Online payment service CheckFree lost control of at least two of its domains on Tuesday in an attack that sent customers to servers run by a notorious crime gang believed to be based in Eastern Europe.
Reg reader Richard D. reported receiving a bogus secure sockets layer certificate when attempting to log in to his Mycheckfree.com account early Tuesday morning. On further examination, he discovered the site was mapping to 22.214.171.124. To confirm the redirection was an internet-wide problem, he checked the site using a server in another part of the US and got the same result.
"I managed to get through to a commercial customer support tech, and reported the problem," Richard wrote in an email sent early Tuesday morning. "He was not aware of any problem."
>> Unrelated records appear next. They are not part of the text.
Lemma callback_then_tokens_witness :
  let w1 := (auth_callback Scenario.env_ok Scenario.request_code
               Scenario.world_pending).2 in
  let run := get_tokens Scenario.env_ok Scenario.request_empty w1 in
  stored_user_key Scenario.world_pending w1 "o1.t1" ∧
  (∃ out rest, new_events w1 run.2 = EvGetCosmosContainer out :: rest) ∧
  (∀ user_id container out,
     EvExtractInfoFromCache user_id container out ∈ new_events w1 run.2 →
     user_id = PStr "o1.t1").
Proof.
  intros w1 run.
  assert (Hex : successful_exchange Scenario.env_ok Scenario.request_code
                  Scenario.world_pending w1 Scenario.claims).
  { exists (EmptyResponse 200), "idt-1".
    split; [vm_compute; reflexivity |].
    split; [reflexivity |]. vm_compute. repeat constructor. }
  assert (Hkey : stored_user_key Scenario.world_pending w1 "o1.t1").
  { split; [vm_compute; reflexivity |]. exists (PObj 1). vm_compute. reflexivity. }
  split; [exact Hkey |].
  exact (callback_then_tokens Scenario.env_ok Scenario.request_code
           Scenario.request_empty Scenario.world_pending w1 Scenario.claims "o1.t1"
           run.1 run.2 Hex Hkey (surjective_pairing run)).
Defined.

(** X13.  After a successful identity exchange, [GET /arcade/verify] with a
    flow_id on the session it left passes the login check, and the user it
    confirms to the gateway is the key derived from the verified claims,
    for the flow_id of the request. *)
Theorem callback_then_verify
    (env : Env) (request request' : Request) (flow_id : string) (w w1 : World)
    (id_claims : gmap string string) (user_key : string)
    (r : Result Response) (w2 : World) :
  successful_exchange env request w w1 id_claims →
  stored_user_key w w1 user_key →
  flow_id ≠ "" →
  arcade_verify env request' flow_id w1 = (r, w2) →
  (∃ out rest, new_events w1 w2 = EvAsyncArcade out :: rest) ∧
  (∀ flow user out,
     EvConfirmUser flow user out ∈ new_events w1 w2 →
     flow = flow_id ∧ user = PStr user_key).
Proof.
  intros Hex [Hkey _] Hflow Hrun.
  destruct (exchange_user_key _ _ _ _ _ Hex)
    as (oid & tid & _ & _ & Hoid & _ & [Hkey' _]).
  rewrite Hkey in Hkey'. injection Hkey' as ->.
  assert (Htruthy : opt_truthy (session w1 !! "user_id") = true).
  { rewrite Hkey. simpl. by destruct oid. }
  apply String.eqb_neq in Hflow.
  unfold arcade_verify in Hrun. rewrite Hflow in Hrun. unfold_monad. simpl in Hrun.
  rewrite Htruthy, Hkey in Hrun. simpl in Hrun.
  repeat run_step Hrun.
  all: rewrite <- ?app_assoc; simpl; rewrite new_events_same_session.
  all: split; [by eexists _, _ |].
  all: intros f u o Hin; by inv_elem Hin.
Qed.

Lemma callback_then_verify_witness :
  let w1 := (auth_callback Scenario.env_ok Scenario.request_code
               Scenario.world_pending).2 in
  let run := arcade_verify Scenario.env_ok Scenario.request_empty "flow-1" w1 in
  EvConfirmUser "flow-1" (PStr "o1.t1") (Ok Scenario.confirmed_next)
    ∈ new_events w1 run.2 ∧
  (∃ out rest, new_events w1 run.2 = EvAsyncArcade out :: rest) ∧
  (∀ flow user out,
     EvConfirmUser flow user out ∈ new_events w1 run.2 →
     flow = "flow-1" ∧ user = PStr "o1.t1").
Proof.
  intros w1 run.
  assert (Hex : successful_exchange Scenario.env_ok Scenario.request_code
                  Scenario.world_pending w1 Scenario.claims).
  { exists (EmptyResponse 200), "idt-1".
    split; [vm_compute; reflexivity |].
    split; [reflexivity |]. vm_compute. repeat constructor. }
  assert (Hkey : stored_user_key Scenario.world_pending w1 "o1.t1").
  { split; [vm_compute; reflexivity |]. exists (PObj 1). vm_compute. reflexivity. }
  split; [vm_compute; repeat constructor |].
  apply (callback_then_verify Scenario.env_ok Scenario.request_code
           Scenario.request_empty "flow-1" Scenario.world_pending w1 Scenario.claims
           "o1.t1" run.1 run.2 Hex Hkey).
  - discriminate.
  - apply surjective_pairing.
Defined.

(** X15.  When a gateway step of [GET /arcade/verify] raises (building the
    client, [confirm_user] or [wait_for_completion]), nothing before it had
    raised, the handler prints the error and makes no further call, and
    answers 400 with "Failed to verify user. " followed by the text of the
    exception; the session is left as it was. *)
Theorem arcade_verify_gateway_exception
    (env : Env) (request : Request) (flow_id : string) (w : World)
    (r : Result Response) (w' : World) (ev : Event) (e : Exc) :
  arcade_verify env request flow_id w = (r, w') →
  ev ∈ new_events w w' →
  outcome_exc ev = Some e →
  r = Ok (PlainResponse
            ("❌ Arcade Verify Error: Failed to verify user. " +:+ exc_str e) 400) ∧
  (∃ before,
     new_events w w'
     = before ++ [ev; EvPrint ("❌ Arcade Verify Error: " +:+ exc_str e)] ∧
     Forall (λ earlier, outcome_exc earlier = None) before) ∧
  session w' = session w.
Proof.
  intros Hrun Hin Hexc. run_in Hrun; inv_elem Hin; simpl in Hexc; simplify_eq.
  all: split; [done |]; split; [| done].
  all: first [ exists []; split; [reflexivity | constructor]
             | eexists [_]; split; [reflexivity | by repeat constructor]
             | eexists [_; _]; split; [reflexivity | by repeat constructor] ].
Qed.

Lemma arcade_verify_gateway_exception_witness :
  let run := arcade_verify Scenario.env_gateway_refuses Scenario.request_empty
               "flow-1" Scenario.world_logged_in in
  run.1 = Ok (PlainResponse
                ("❌ Arcade Verify Error: Failed to verify user. "
                   +:+ exc_str Scenario.boom) 400) ∧
  new_events Scenario.world_logged_in run.2
  = [ EvAsyncArcade (Ok (PObj 2));
      EvConfirmUser "flow-1" (PStr "o1.t1") (Raise Scenario.boom);
      EvPrint ("❌ Arcade Verify Error: " +:+ exc_str Scenario.boom) ].
Proof.
  intros run.
  destruct (arcade_verify_gateway_exception Scenario.env_gateway_refuses
              Scenario.request_empty "flow-1" Scenario.world_logged_in run.1 run.2
              (EvConfirmUser "flow-1" (PStr "o1.t1") (Raise Scenario.boom))
              Scenario.boom (surjective_pairing run)) as (Hr & _ & _).
  - vm_compute. repeat constructor.
  - reflexivity.
  - split; [exact Hr |]. vm_compute. reflexivity.
Defined.

(** X16.  In every run of [GET /arcade/verify] the session is left as it
    was; [confirm_user] is called only with the request's non-empty flow_id
    and the session's truthy [user_id], right after the client was built;
    and [wait_for_completion] is called only right after a [confirm_user]
    that returned, on the authorization it named, with no gateway call
    after it. *)
Theorem arcade_verify_call_order
    (env : Env) (request : Request) (flow_id : string) (w : World)
    (r : Result Response) (w' : World) :
  arcade_verify env request flow_id w = (r, w') →
  session w' = session w ∧
  (∀ flow user out,
     EvConfirmUser flow user out ∈ new_events w w' →
     flow = flow_id ∧ flow_id ≠ "" ∧
     session w !! "user_id" = Some user ∧ truthy user = true ∧
     ∃ client rest,
       new_events w w' = EvAsyncArcade (Ok client) :: EvConfirmUser flow user out :: rest)
  ∧
  (∀ awaited out,
     EvWaitForCompletion awaited out ∈ new_events w w' →
     ∃ client user result rest,
       awaited = auth_id result ∧
       new_events w w'
       = EvAsyncArcade (Ok client)
           :: EvConfirmUser flow_id user (Ok result)
           :: EvWaitForCompletion awaited out :: rest ∧
       gateway_calls rest = []).
Proof.
  intros Hrun. run_in Hrun.
  all: split; [done |]; split.
  all: try (intros ? ? ? Hin; inv_elem Hin).
  all: try (intros ? ? Hin; inv_elem Hin).
  all: bool_hyps.
  all: try (eexists _, _, _, _; split; [reflexivity |]; split; reflexivity).
  all: match goal with
       | H : (_ =? "")%string = false |- _ => apply String.eqb_neq in H
       end.
  all: match goal with
       | H : opt_truthy (?s !! "user_id") = true |- _ =>
           destruct (s !! "user_id") as [user|] eqn:Huser; simpl in *; [|done]
       end.
  all: repeat split; try done; by eexists _, _.
Qed.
The account is consistent with results of passive DNS search queries such as this one from bfk.de. Spamhaus shows precisely the same thing here.
Security experts say the 126.96.36.199 IP address has long served as a conduit for online crime. Spamhaus offers this laundry list of alleged dirty deeds that includes running botnet command channels and various drive-by download sites. According to security researcher Paul Ferguson of anti-virus software provider Trend Micro, the IP address was recently observed handing off booby-trapped PDF files that infected those unfortunate enough to open them.
According to bfk.de, Spamhaus, and SpyNoMore, several other web addresses are also being redirected to that IP address, including phgainc.org, brachetti.com, and camouflageclothingonline.net.
It's unclear how long checkfree.com and mycheckfree.com were redirected to the rogue servers or whether customers have been warned they may have been compromised. Representatives from CheckFree and its parent company Fiserv didn't return a phone call and email requesting comment for this story. (We'll be sure to update if they get back to us).
It's also unclear how the culprits managed to hijack the domains. While security experts say DNS poisoning wasn't out of the question, the more likely explanation is malicious transfer of the domains through their registrar. Indeed, whois records for both the addresses indicate they were updated sometime Tuesday.
That's the same technique hackers used in May to hijack Comcast's domain name and redirect confused users to a rogue site that bragged of the exploit for three hours.
No doubt, the hijacking of CheckFree seems to have caused some confusion among customers.
"I always pay my bills on the first of the month and I can't get into your website to pay my bills and this will make them late," one CheckFree customer complained here . "You COULDN'T pick a better time to update your website. LOUSY MANAGEMENT on your part."